Biologi konservasi mengalami perubahan terkait rencana strategis yang akan diambil untuk melindungi keanekaragaman hayati. Melestarikan keanekaragaman hayati global merupakan prioritas dalam rencana konservasi strategis yang dirancang untuk melibatkan kebijakan publik dan isu yang berpengaruh di dalam masyarakat, ekosistem, dan budaya dalam skala lokal, regional dan global. Rencana aksi yang disusun mengidentifikasi cara mempertahankan kesejahteraan manusia menggunakan modal alam, modal pasar, dan layanan ekosistem.
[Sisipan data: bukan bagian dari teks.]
(* ===== verification/BiHash.v ===== *)
(** * The bidirectional hash table

    Models ext/security/sesqlite/sesqlite_hash.c: two tables kept as inverse
    maps.  [SESQLITE_BIHASH_INSERT] looks up the value of the key before it
    replaces it, and reads that value afterwards to remove its association;
    the tables copy their data, so the replacement has freed it. *)

From S2P Require Import Prelude CString SeHash.
#[local] Open Scope string_scope.
#[local] Open Scope Z_scope.

(** The bytes of an [int] in memory, lowest first. *)
Definition int_bytes (z : Z) : list Z :=
  [u8 z; u8 (Z.shiftr z 8); u8 (Z.shiftr z 16); u8 (Z.shiftr z 24)].

(** The keys [(&id, sizeof(int))] and [(label, -1)]. *)
Definition id_key (id : Z) : hkey := KBin (int_bytes id).
Definition label_key (s : string) : hkey := KStr s.

(** [1 + strlen], the length of a string stored with [nData < 0]. *)
Definition str_size (s : string) : Z := 1 + Z.of_nat (String.length s).

Section bihash.
Context {TK TV : Type} `{!Store TK string} `{!Store TV Z}.

Record SESQLITE_BIHASH := BiHash { key2val : TK; val2key : TV }.

(** What the code prints on stderr. *)
Inductive bihash_msg := NoError | NotInjective | NoValueSize.

Definition SESQLITE_BIHASH_INIT (keytype valtype : keyclass) (copyKey copyValue : bool)
    : SESQLITE_BIHASH :=
  BiHash (st_init keytype copyKey copyValue) (st_init valtype copyKey copyValue).

(** The association [id -> label]; both tables copy keys and data. *)
Definition SESQLITE_BIHASH_INSERT (b : SESQLITE_BIHASH) (id : Z) (label : string)
    : outcome (SESQLITE_BIHASH * bihash_msg) :=
  let old := st_find (key2val b) (id_key id) in
  let k2v := st_insert (key2val b) (id_key id) (Some label) (str_size label) in
  match old with
  | Some (_, nOld) =>
      (* the removal reads the data that the insertion has freed *)
      if nOld =? 0 then
        (* the message is printed and the new association is added *)
        match st_find (val2key b) (label_key label) with
        | Some _ => Ret (BiHash k2v (val2key b), NoValueSize)
        | None => Ret (BiHash k2v (st_insert (val2key b) (label_key label) (Some id) 4), NoValueSize)
        end
      else Undef UseAfterFree
  | None =>
      match st_find (val2key b) (label_key label) with
      | Some _ => Ret (BiHash k2v (val2key b), NotInjective)
      | None => Ret (BiHash k2v (st_insert (val2key b) (label_key label) (Some id) 4), NoError)
      end
  end.

Definition SESQLITE_BIHASH_FIND (b : SESQLITE_BIHASH) (id : Z) : option string :=
  fst <$> st_find (key2val b) (id_key id).

Definition SESQLITE_BIHASH_FINDKEY (b : SESQLITE_BIHASH) (label : string) : option Z :=
  fst <$> st_find (val2key b) (label_key label).

Definition SESQLITE_BIHASH_CLEAR (b : SESQLITE_BIHASH) : SESQLITE_BIHASH :=
  BiHash (st_clear (key2val b)) (st_clear (val2key b)).

(** ** The abstract view: a finite map from ids to labels *)

(** The two tables hold the map [ids] and its inverse. *)
Record bihash_rep (b : SESQLITE_BIHASH) (ids : gmap Z string) : Prop := {
  bh_range id l : ids !! id = Some l → in_sw 32 id;
  bh_inj id1 id2 l : ids !! id1 = Some l → ids !! id2 = Some l → id1 = id2;
  bh_k2v : ∃ m, st_rep (key2val b) m ∧
    ∀ id, in_sw 32 id → m !! id_key id = (λ l, (l, str_size l)) <$> ids !! id;
  bh_v2k : ∃ m, st_rep (val2key b) m ∧
    ∀ l id, (∃ n, m !! label_key l = Some (id, n)) ↔ ids !! id = Some l;
}.

Lemma int_bytes_inj z1 z2 :
  in_sw 32 z1 → in_sw 32 z2 → int_bytes z1 = int_bytes z2 → z1 = z2.
Proof.
  unfold in_sw, int_bytes, uw. rewrite !Z.shiftr_div_pow2 by lia. simpl.
  intros H1 H2 [= E0 E1 E2 E3]. Z.div_mod_to_equations. lia.
Qed.

Lemma id_key_inj z1 z2 : in_sw 32 z1 → in_sw 32 z2 → id_key z1 = id_key z2 → z1 = z2.
Proof. intros ?? [= E]. apply int_bytes_inj; [done..|]. unfold int_bytes. congruence. Qed.

Lemma bihash_init_rep kt vt ck cv : bihash_rep (SESQLITE_BIHASH_INIT kt vt ck cv) ∅.
Proof.
  split.
  - intros *. by rewrite lookup_empty.
  - intros *. by rewrite lookup_empty.
  - exists ∅. split; [apply st_init_rep|]. intros. by rewrite !lookup_empty.
  - exists ∅. split; [apply st_init_rep|]. intros. rewrite !lookup_empty.
    split; [by intros []|done].
Qed.

Lemma bihash_find b ids id :
  bihash_rep b ids → in_sw 32 id → SESQLITE_BIHASH_FIND b id = ids !! id.
Proof.
  intros [_ _ (m & Hm & Hids) _] Hid. unfold SESQLITE_BIHASH_FIND.
  rewrite (st_find_rep _ m) by done. rewrite Hids by done. by destruct (ids !! id).
Qed.

Lemma bihash_findkey b ids l :
  bihash_rep b ids →
  match SESQLITE_BIHASH_FINDKEY b l with
  | Some id => ids !! id = Some l
  | None => ∀ id, ids !! id ≠ Some l
  end.
Proof.
  intros [_ _ _ (m & Hm & Hids)]. unfold SESQLITE_BIHASH_FINDKEY.
  rewrite (st_find_rep _ m) by done. destruct (m !! label_key l) as [[id n]|] eqn:E; simpl.
  - apply Hids. eauto.
  - intros id Hid. apply Hids in Hid as [n Hn]. congruence.
Qed.

Lemma bihash_findkey_None b ids l :
  bihash_rep b ids → SESQLITE_BIHASH_FINDKEY b l = None → ∀ id, ids !! id ≠ Some l.
Proof. intros Hb E. pose proof (bihash_findkey b ids l Hb) as H. by rewrite E in H. Qed.

Lemma bihash_findkey_Some b ids l id :
  bihash_rep b ids → SESQLITE_BIHASH_FINDKEY b l = Some id ↔ ids !! id = Some l.
Proof.
  intros Hb. pose proof (bihash_findkey b ids l Hb) as H.
  destruct (SESQLITE_BIHASH_FINDKEY b l) as [id'|]; [|split; [done|by intros ?%H]].
  split; [by intros [= <-]|]. intros Hid. f_equal. by eapply (bh_inj _ _ Hb).
Qed.

Lemma bihash_insert_rep b ids id l :
  bihash_rep b ids → in_sw 32 id → ids !! id = None → (∀ id', ids !! id' ≠ Some l) →
  ∃ b', SESQLITE_BIHASH_INSERT b id l = Ret (b', NoError) ∧ bihash_rep b' (<[id := l]> ids).
Proof.
  intros [Hr Hi (m1 & Hm1 & H1) (m2 & Hm2 & H2)] Hid Hnew Hl.
  unfold SESQLITE_BIHASH_INSERT.
  rewrite (st_find_rep _ m1) by done. rewrite H1, Hnew by done. simpl.
  rewrite (st_find_rep _ m2) by done.
  destruct (m2 !! label_key l) as [[id' n']|] eqn:E.
  { destruct (Hl id'). apply H2. eauto. }
  eexists. split; [done|]. split; simpl.
  - intros i l'. rewrite lookup_insert. case_decide; subst; eauto.
  - intros i1 i2 l'. rewrite !lookup_insert. repeat case_decide; intros; simplify_eq; eauto.
    + by destruct (Hl i2).
    + by destruct (Hl i1).
  - exists (put m1 (id_key id) l (str_size l)). split; [by apply st_put_rep|].
    intros i Hii. unfold put. rewrite H1, Hnew by done. simpl.
    rewrite !lookup_insert. destruct (decide (id = i)) as [->|Hne].
    + by rewrite decide_True.
    + rewrite decide_False by (intros ?; by apply Hne, id_key_inj). by apply H1.
  - exists (put m2 (label_key l) id 4). split; [by apply st_put_rep|].
    intros l' i. unfold put. rewrite E. rewrite !lookup_insert.
    destruct (decide (label_key l = label_key l')) as [Hl'|Hl'].
    + injection Hl' as <-. split.
      * intros [n [= -> _]]. by rewrite decide_True.
      * case_decide; [subst; eauto|]. intros Hc. by destruct (Hl i).
    + rewrite H2. case_decide as Hii; [subst|done]. rewrite Hnew.
      split; [done|]. intros [= ->]. done.
Qed.

(** Replacing the label of a known id reads freed memory. *)
Lemma bihash_insert_known b ids id l l0 :
  bihash_rep b ids → ids !! id = Some l0 → SESQLITE_BIHASH_INSERT b id l = Undef UseAfterFree.
Proof.
  intros [Hr Hi (m1 & Hm1 & H1) _] Hid. pose proof (Hr _ _ Hid) as Hrange.
  unfold SESQLITE_BIHASH_INSERT. rewrite (st_find_rep _ m1) by done.
  rewrite H1, Hid by done. simpl. unfold str_size.
  destruct (Z.eqb_spec (1 + Z.of_nat (String.length l0)) 0); [lia|done].
Qed.

Lemma bihash_clear_rep b ids : bihash_rep b ids → bihash_rep (SESQLITE_BIHASH_CLEAR b) ∅.
Proof.
  intros [_ _ (m1 & Hm1 & _) (m2 & Hm2 & _)]. split.
  - intros *. by rewrite lookup_empty.
  - intros *. by rewrite lookup_empty.
  - exists ∅. split; [by eapply st_clear_rep|]. intros. by rewrite !lookup_empty.
  - exists ∅. split; [by eapply st_clear_rep|]. intros. rewrite !lookup_empty.
    split; [by intros []|done].
Qed.

(** ** Theorems *)

(** the two tables stay inverse of each other: after inserting a new id
    with a new label, the lookups in both directions answer for the new pair
    and are otherwise unchanged. *)
Theorem SESQLITE_BIHASH_INSERT_bijection b ids id l :
  bihash_rep b ids → in_sw 32 id → ids !! id = None → (∀ id', ids !! id' ≠ Some l) →
  ∃ b', SESQLITE_BIHASH_INSERT b id l = Ret (b', NoError) ∧
    SESQLITE_BIHASH_FIND b' id = Some l ∧ SESQLITE_BIHASH_FINDKEY b' l = Some id ∧
    (∀ i, in_sw 32 i → i ≠ id → SESQLITE_BIHASH_FIND b' i = SESQLITE_BIHASH_FIND b i) ∧
    (∀ l', l' ≠ l → SESQLITE_BIHASH_FINDKEY b' l' = SESQLITE_BIHASH_FINDKEY b l').
Proof.
  intros Hb Hid Hnew Hl.
  destruct (bihash_insert_rep b ids id l Hb Hid Hnew Hl) as (b' & -> & Hb').
  exists b'. split_and!; [done|..].
  - rewrite (bihash_find _ _ _ Hb') by done. by rewrite lookup_insert_eq.
  - apply (bihash_findkey_Some _ _ _ _ Hb'). by rewrite lookup_insert_eq.
  - intros i Hi Hne. rewrite (bihash_find _ _ _ Hb'), (bihash_find _ _ _ Hb) by done.
    by rewrite lookup_insert_ne.
  - intros l' Hne. apply option_eq. intros i.
    rewrite (bihash_findkey_Some _ _ _ _ Hb'), (bihash_findkey_Some _ _ _ _ Hb), lookup_insert.
    case_decide; [subst|done]. rewrite Hnew. split; [congruence|done].
Qed.

(** giving a known id another label is undefined: the old label is read
    after the insertion has freed it. *)
Theorem SESQLITE_BIHASH_INSERT_known b ids id l l0 :
  bihash_rep b ids → ids !! id = Some l0 → SESQLITE_BIHASH_INSERT b id l = Undef UseAfterFree.
Proof. apply bihash_insert_known. Qed.

End bihash.
Arguments SESQLITE_BIHASH : clear implicits.

(** ** Witnesses, on the tables of sesqlite_hash_impl.c *)

Definition ex_bihash : SESQLITE_BIHASH (sqliteHash string) (sqliteHash Z) :=
  SESQLITE_BIHASH_INIT SQLITE_HASH_BINARY SQLITE_HASH_STRING true true.

Lemma SESQLITE_BIHASH_INSERT_bijection_witness :
  ∃ b', SESQLITE_BIHASH_INSERT ex_bihash 1 "u:r:t:s0" = Ret (b', NoError) ∧
    SESQLITE_BIHASH_FIND b' 1 = Some "u:r:t:s0" ∧
    SESQLITE_BIHASH_FINDKEY b' "u:r:t:s0" = Some 1 ∧
    (∀ i, in_sw 32 i → i ≠ 1 → SESQLITE_BIHASH_FIND b' i = SESQLITE_BIHASH_FIND ex_bihash i) ∧
    (∀ l', l' ≠ "u:r:t:s0" → SESQLITE_BIHASH_FINDKEY b' l' = SESQLITE_BIHASH_FINDKEY ex_bihash l').
Proof.
  apply (SESQLITE_BIHASH_INSERT_bijection ex_bihash ∅ 1 "u:r:t:s0");
    [apply bihash_init_rep|vm_compute; split; congruence|reflexivity|].
  intros id'. rewrite lookup_empty. congruence.
Defined.

Lemma SESQLITE_BIHASH_INSERT_known_witness :
  ∃ b, SESQLITE_BIHASH_INSERT ex_bihash 1 "a" = Ret (b, NoError) ∧
       SESQLITE_BIHASH_INSERT b 1 "b" = Undef UseAfterFree.
Proof.
  destruct (bihash_insert_rep ex_bihash ∅ 1 "a") as (b & E & Hb);
    [apply bihash_init_rep|vm_compute; split; congruence|reflexivity| |].
  { intros id'. rewrite lookup_empty. congruence. }
  exists b. split; [exact E|].
  apply (SESQLITE_BIHASH_INSERT_known b _ 1 "b" "a" Hb). apply lookup_insert_eq.
Defined.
Dalam Pedoman Uni Eropa 1999/22/EC, kebun binatang digambarkan memiliki peran dalam pelestarian keanekaragaman hayati hewan liar dengan melakukan penelitian atau berpartisipasi dalam program pemuliaan.

  • Teknik perlindungan dan pemulihan

Penghilangan spesies eksotik akan memungkinkan spesies yang telah terdampak negatif oleh mereka untuk memulihkan relung ekologinya kembali. Spesies eksotik yang telah menjadi hama dapat diidentifikasi secara taksonomi (misalnya dengan Sistem Identifikasi Otomatis Digital [DAISY], dengan menggunakan kode batang kehidupan). Secara praktis, penghilangan hanya dilakukan pada kelompok individu besar karena pertimbangan biaya ekonomi.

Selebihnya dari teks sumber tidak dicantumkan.